On Tue, Oct 6, 2009 at 11:31 AM, justin joseph <[email protected]>wrote:

> On Mon, Oct 5, 2009 at 8:50 PM, renuka prasad <[email protected]>
> wrote:
> >
> >
> > On Sun, Oct 4, 2009 at 10:13 PM, Comet Media Foundation
> > <[email protected]> wrote:
> >>
> >>
> Especially to talk of consequences if some one commits for something and
> does
> not ahere, this being mostly voluntarily work people can get stuck up
> with a 1000
> personal issues and make go to outer space, who cares! nodes come in and go
> out
> and that was the fundamental idea behing FOSCOMM if am not wrong.
>

What you say makes so much sense, but that does not constitute an
endorsement for irresponsibility, merely for the recognition that being
absent for personal reasons (whatever) should not end up being a federal
crime.

However, in this case, FOSSCOMM (broadly) proposes an offer to take care of
schoolteacher training. If this was being done by a commercial organisation,
then (in theory) it would accept any liabilities for non-performance, so
that base would be covered. I mean things like the costs of schoolteachers
showing up, and finding the instructors/facilitators absent, so the entire
money goes down the drain.

In practice, of course, it would probably actually lead to recriminations
and threats of legal civil recourse, rather than any fine or penalty, so it
is not as though the alternatives are really very different. I don't think
the MS-Mah MoU mentions any compensation for performance failure, but it may
be in the fine print of the final agreement (it may also be built in by law
or practice to any agreement with the government, in which case there won't
be any reason to specifically mention it).

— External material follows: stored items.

(** * Smart playlist WHERE-clause compiler (xbmc/playlists/SmartPlayList.cpp)

    A shallow embedding of the rule, rule-combination and playlist compilers
    of [SmartPlayList.cpp], and the properties of its specification that
    were checked against it. *)

From Stdlib Require Import ZArith Ascii String List Bool Lia.
From Stdlib Require Import Numbers.DecimalString.
From stdpp Require Import base gmap sets strings list.

Local Open Scope Z_scope.

(** ** Strings as the C++ code uses them *)

Module Str.

Definition empty (s : string) : bool :=
  match s with EmptyString => true | String _ _ => false end.

(** [std::string::c_str] read back by a [%s] conversion: the bytes up to
    the first NUL. *)
Fixpoint c_str (s : string) : string :=
  match s with
  | EmptyString => EmptyString
  | String c s' => if Ascii.eqb c Ascii.zero then EmptyString else String c (c_str s')
  end.

(** [%i] and [%li] of [StringUtils::Format]. *)
Definition of_Z (z : Z) : string := NilEmpty.string_of_int (Z.to_int z).

Definition tolower (c : ascii) : ascii :=
  let n := nat_of_ascii c in
  if (65 <=? n)%nat && (n <=? 90)%nat then ascii_of_nat (n + 32) else c.

Fixpoint eq_nocase (a b : string) : bool :=
  match a, b with
  | EmptyString, EmptyString => true
  | String x a', String y b' => Ascii.eqb (tolower x) (tolower y) && eq_nocase a' b'
  | _, _ => false
  end.

(** [StringUtils::EqualsNoCase] on the two C strings: byte-wise comparison
    after lower-casing, up to the terminating NUL. *)
Definition EqualsNoCase (a b : string) : bool := eq_nocase (c_str a) (c_str b).

Fixpoint drop (n : nat) (s : string) : string :=
  match n, s with
  | O, _ => s
  | S n', String _ s' => drop n' s'
  | S _, EmptyString => EmptyString
  end.

(** The scan of [StringUtils::Replace]: left to right, resuming after each
    replaced occurrence.  [fuel] bounds the number of positions visited. *)
Fixpoint replace_from (fuel : nat) (old new s : string) : string :=
  match fuel with
  | O => s
  | S fuel' =>
      match s with
      | EmptyString => EmptyString
      | String c s' =>
          if String.prefix old s
          then new +:+ replace_from fuel' old new (drop (String.length old) s)
          else String c (replace_from fuel' old new s')
      end
  end.

(** [StringUtils::Replace(str, oldStr, newStr)]; an empty [oldStr] leaves
    the string as it is. *)
Definition Replace (s old new : string) : string :=
  if empty old then s else replace_from (String.length s) old new s.

Definition empty_list {A : Type} (l : list A) : bool :=
  match l with [] => true | _ :: _ => false end.

(** Substring test, used to state which fragments an output holds. *)
Fixpoint contains (needle s : string) : bool :=
  String.prefix needle s ||
  match s with
  | EmptyString => false
  | String _ s' => contains needle s'
  end.

(** [sep]-separated concatenation. *)
Fixpoint join (sep : string) (l : list string) : string :=
  match l with
  | [] => EmptyString
  | [x] => x
  | x :: l' => x +:+ sep +:+ join sep l'
  end.

(** [sep c1 sep c2 ...]: what follows the first element of a join. *)
Fixpoint joinTail (sep : string) (l : list string) : string :=
  match l with
  | [] => ""
  | c :: l' => sep +:+ c +:+ joinTail sep l'
  end.

End Str.

(** ** The C library pieces of [GetVideoResolutionQuery] *)

Module C.

Definition INT_MAX : Z := 2147483647.
Definition LONG_MAX : Z := 9223372036854775807.
Definition LONG_MIN : Z := -9223372036854775808.

Definition isspace (c : ascii) : bool :=
  let n := nat_of_ascii c in
  (n =? 32)%nat || ((9 <=? n)%nat && (n <=? 13)%nat).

Still, that should not be an excuse, when ethics is at the core of this
exercise.

If I recast what Chandita and Renuka may have meant is, if either an
organisation or individuals volunteer or commit in return for some money or
recognition by way of compensation to undertake x, y or z activity, and if
that becomes impossible on the due date, we need to have a process in place
to ensure substitutes are available.
My reason for proposing this: how FOSSCOMM deals with such absences or
performance failures is an internal FOSSCOMM matter, and not any concern of
the client (ie, the State Education Department, in this case, but the same
applies generally to future service offerings). As far as the client is
concerned, FOSSCOMM offers to make available such-and-such services, whether
a, b or z member organisations or individuals are the actual designated
providers. Therefore, for any specific activity, FOSSCOMM needs to have
fallbacks in place, which in most cases will be substitute personnel.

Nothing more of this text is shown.